* HOW TO COMPLETE THIS TASK
Starting at the top of the entries below, set down every line exactly, please, until you reach the line with "class [Machine]. *)", which is included too.

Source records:

((

(* ===== verification/Shell.v ===== *)
(** Running commands on a machine (src/pkg/module: module.go, shell.go, docker_cli.go,
    file.go, ssh.go).

    A command is a template with its data; it is rendered, prefixed with sudo and with the
    become method, and run by a shell of this machine or of the other end of an ssh
    connection.  What the shell then does is a parameter, the class [Machine]. *)

From S2P Require Import Prelude Errno GoLib Hosts.
From Stdlib Require Import Ascii.

Record ExecOptions : Type := mkModuleOptions {
  ExecWithSudo : bool;
  ExecInLocal : bool;
  ExecSudoAlias : string;
  ExecTimeoutSec : Z;
  ExecWithEngine : string;
}.

Inductive exec_error : Type := TimeoutError (timeout : Z) | ExecError (text : string).
#[export] Instance exec_error_eq_dec : EqDecision exec_error.
Proof. solve_decision. Defined.

(** Where a command runs.  Without a client the call panics; the class leaves that case
    open and no theorem is about it. *)
Inductive place : Type := Local | Remote (c : option SSHConfig).

Class Machine (W : Type) := {
  (** [bash -c command] with a timeout in seconds, 0 for none: output and error *)
  run : place → Z → string → W → W * (string * option exec_error);
  (** sftp *)
  Upload_ : SSHConfig → string → string → W → W * option string;
  Download_ : SSHConfig → string → string → W → W * option string;
  (** files of this machine *)
  RandFilename : string → W → W * string;
  WriteFile : string → string → Z → W → W * option string;
  ReadFile : string → W → string * option string;
  os_Remove : string → W → W;
  os_RemoveAll : string → W → W;
  (** authentication and one attempt to connect *)
  ssh_auth : SSHConfig → W → option string;
  ssh_dial : SSHConfig → W → W * option string;
  ssh_close : SSHConfig → W → W;
}.

(** ** Templates (text/template): text and fields [{{.key}}] *)

Fixpoint render_go (data : gmap string string) (field : option string) (s : string) : string :=
  match field with
  | None =>
      match s with
      | "" => ""
      | String "{" (String "{" (String "." s)) => render_go data (Some "") s
      | String a s => String a (render_go data None s)
      end
  | Some key =>
      match s with
      | "" => ""
      | String "}" (String "}" s) => default "<no value>" (data !! key) +:+ render_go data None s
      | String a s => render_go data (Some (key +:+ String a "")) s
      end
  end.
Definition render (tmpl : string) (data : gmap string string) : string := render_go data None tmpl.
(** Go compares strings byte by byte. *)
Definition GetLatest `{MapOrder} (b : BinaryRepoData) : option (string * BinaryDetail) :=
  let latest := foldl (λ latest '(version, _),
                  if String.ltb latest version then version else latest)
                  "v0.0.0" (range (Tags b)) in
  tag ← Tags b !! latest; Some (latest, tag).

Definition GetMain (b : BinaryRepoData) : option BinaryDetail := Branches b !! MAIN_VERSION.
Definition repo_FindVersion (b : BinaryRepoData) (tag : string) : option BinaryDetail :=
  Tags b !! tag.

(** * Names (uitls.go) *)

(** The part before the first colon and the part after it. *)
Fixpoint cut_colon (s : string) : option (string * string) :=
  match s with
  | EmptyString => None
  | String a s' =>
      if decide (a = ":"%char) then Some (EmptyString, s')
      else match cut_colon s' with
           | Some (p, q) => Some (String a p, q)
           | None => None
           end
  end.
Definition ParseComponentVersion (input : string) : string * string :=
  match cut_colon input with Some p => p | None => (input, "") end.

(** * The manager *)

Record ComponentManager : Type := mkManager {
  rootDir : string;
  installed : list Component;
  avaliable : list Component;
  repodata : gmap string BinaryRepoData;
  mirror : string;
  disk : option (list Component);
}.

Definition set_installed (cm : ComponentManager) (l : list Component) : ComponentManager :=
  mkManager (rootDir cm) l (avaliable cm) (repodata cm) (mirror cm) (disk cm).
Definition set_avaliable (cm : ComponentManager) (l : list Component) : ComponentManager :=
  mkManager (rootDir cm) (installed cm) l (repodata cm) (mirror cm) (disk cm).

(** What the outside does: joining URLs, the outcome of a download (given the URL and
    the directory) and of writing the file. *)
Record World : Type := mkWorld {
  URLJoin : string → string → string;
  download : string → string → option string;
  write_file : option error;
}.

Definition is_version (name version : string) (c : Component) : bool :=
  bool_decide (Name c = name) && bool_decide (Version c = version).

Definition LoadInstalledComponents (cm : ComponentManager) : ComponentManager * list Component :=
  match disk cm with
  | None => (cm, [])
  | Some components => (set_installed cm components, components)
  end.

Section manager.
Context (w : World).

Definition SaveInstalledComponents (cm : ComponentManager) : ComponentManager * option error :=
  match write_file w with
  | Some e => (cm, Some e)
  | None => (mkManager (rootDir cm) (installed cm) (avaliable cm) (repodata cm) (mirror cm)
               (Some (installed cm)), None)
  end.

Definition FindInstallComponent (cm : ComponentManager) (name version : string)
    : option Component * option error :=
  match find_first (is_version name version) (installed cm) with
  | Some c => (Some c, None)
  | None => (None, Some ErrNotFound)
  end.

Definition IsInstalled_ (cm : ComponentManager) (name version : string) : bool :=
  existsb (is_version name version) (installed cm).

Definition default_entry (name version : string) (c : Component) : Component :=
  if decide (Name c = name) then set_active (bool_decide (Version c = version)) c else c.

Definition SetDefaultVersion (cm : ComponentManager) (name version : string)
    : ComponentManager * option error :=
  let found := existsb (is_version name version) (installed cm) in
  let cm := set_installed cm (default_entry name version <$> installed cm) in
  (cm, if found then None
       else Some (EText ("component " +:+ name +:+ ":" +:+ version +:+ " not installed"))).

Definition GetActiveComponent (cm : ComponentManager) (name : string)
    : option Component * option error :=
  match find_first (λ c, bool_decide (Name c = name) && IsActive c) (installed cm) with
  | Some c => (Some c, None)
  | None => (None, Some (EText ("no active version for component " +:+ name)))
  end.

Definition ListComponents (cm : ComponentManager) : list Component :=
  installed cm ++ filter (λ c, IsInstalled_ cm (Name c) (Version c) = false) (avaliable cm).

(** [os.Remove] of the binaries does not change the state kept here. *)
Definition RemoveComponent (cm : ComponentManager) (name version : string)
    (force saveToFile : bool) : ComponentManager * option error :=
  if existsb (λ c, is_version name version c && IsActive c && negb force) (installed cm) then
    (cm, Some (EText ("cannot remove active component " +:+ name +:+
                      ", please set another version as default or use --force to remove")))
  else
    let newComponents := filter (λ c, is_version name version c = false) (installed cm) in
    if decide (length newComponents = length (installed cm)) then
      (cm, Some (EText ("component " +:+ name +:+ ":" +:+ version +:+ " not installed")))
    else
      let cm := set_installed cm newComponents in
      if saveToFile then SaveInstalledComponents cm else (cm, None).

Definition RemoveComponents (cm : ComponentManager) (name : string) (saveToFile : bool)
    : ComponentManager * (list Component * option error) :=
  let newComponents := filter (λ c, Name c ≠ name) (installed cm) in
  let removedComponents := filter (λ c, Name c = name) (installed cm) in
  match removedComponents with
  | [] => (cm, ([], Some (EText ("component " +:+ name +:+ " not installed"))))
  | _ =>
      let cm := set_installed cm newComponents in
      if saveToFile then
        let '(cm, e) := SaveInstalledComponents cm in (cm, (removedComponents, e))
      else (cm, (removedComponents, None))
  end.

Context `{MapOrder}.

Definition FindVersion (cm : ComponentManager) (name version : string)
    : res error (string * BinaryDetail) :=
  match repodata cm !! name with
  | None => Err (EText ("component " +:+ name +:+ " not found in repository"))
  | Some repo =>
      if decide (version = LASTEST_VERSION) then
        match GetLatest repo with
        | Some r => Ok r
        | None => Err (EText (name +:+ ": No stable version available"))
        end
      else if decide (version = MAIN_VERSION) then
        match GetMain repo with
        | Some d => Ok (version, d)
        | None => Err (EText (name +:+ ": main version not found"))
        end
      else
        match repo_FindVersion repo version with
        | Some d => Ok (version, d)
        | None => Err (EText (name +:+ ": version '" +:+ version +:+ "' not found"))
        end
  end.

Definition LoadAvailableComponentVersions (cm : ComponentManager) (name : string)
    : res error (list Component) :=
  match repodata cm !! name with
  | None => Err (EText ("component " +:+ name +:+ " not found in repository"))
  | Some repo =>
      let tags := (λ '(tagname, branch),
        mkComponent name tagname (bd_Commit branch) false false (BuildTime branch) ""
          (URLJoin w (mirror cm) (bd_Path branch))) <$> range (GetTags repo) in
      match GetMain repo with
      | Some main =>
          Ok (tags ++ [mkComponent name MAIN_VERSION (bd_Commit main) false false (BuildTime main) ""
                         (URLJoin w (mirror cm) (bd_Path main))])
      | None => Ok tags
      end
  end.

Definition LoadAvailableComponents (cm : ComponentManager) : ComponentManager * res error (list Component) :=
  match fold_res (λ components name,
          comps ← LoadAvailableComponentVersions cm name; Ok (components ++ comps))
          ALL_COMPONENTS [] with
  | Ok components => (set_avaliable cm components, Ok components)
  | Err e => (cm, Err e)
  | Panic => (cm, Panic)
  end.

(** Replacing the first entry of a version. *)
Fixpoint replace_first (name version : string) (new : Component) (l : list Component)
    : list Component :=
  match l with
  | [] => []
  | c :: l => if is_version name version c then new :: l else c :: replace_first name version new l
  end.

))

* OUTPUT OF THE EXERCISE
(* ===== verification/Shell.v ===== *)
(** Running commands on a machine (src/pkg/module: module.go, shell.go, docker_cli.go,
    file.go, ssh.go).

    A command is a template with its data; it is rendered, prefixed with sudo and with the
    become method, and run by a shell of this machine or of the other end of an ssh
    connection.  What the shell then does is a parameter, the class [Machine]. *)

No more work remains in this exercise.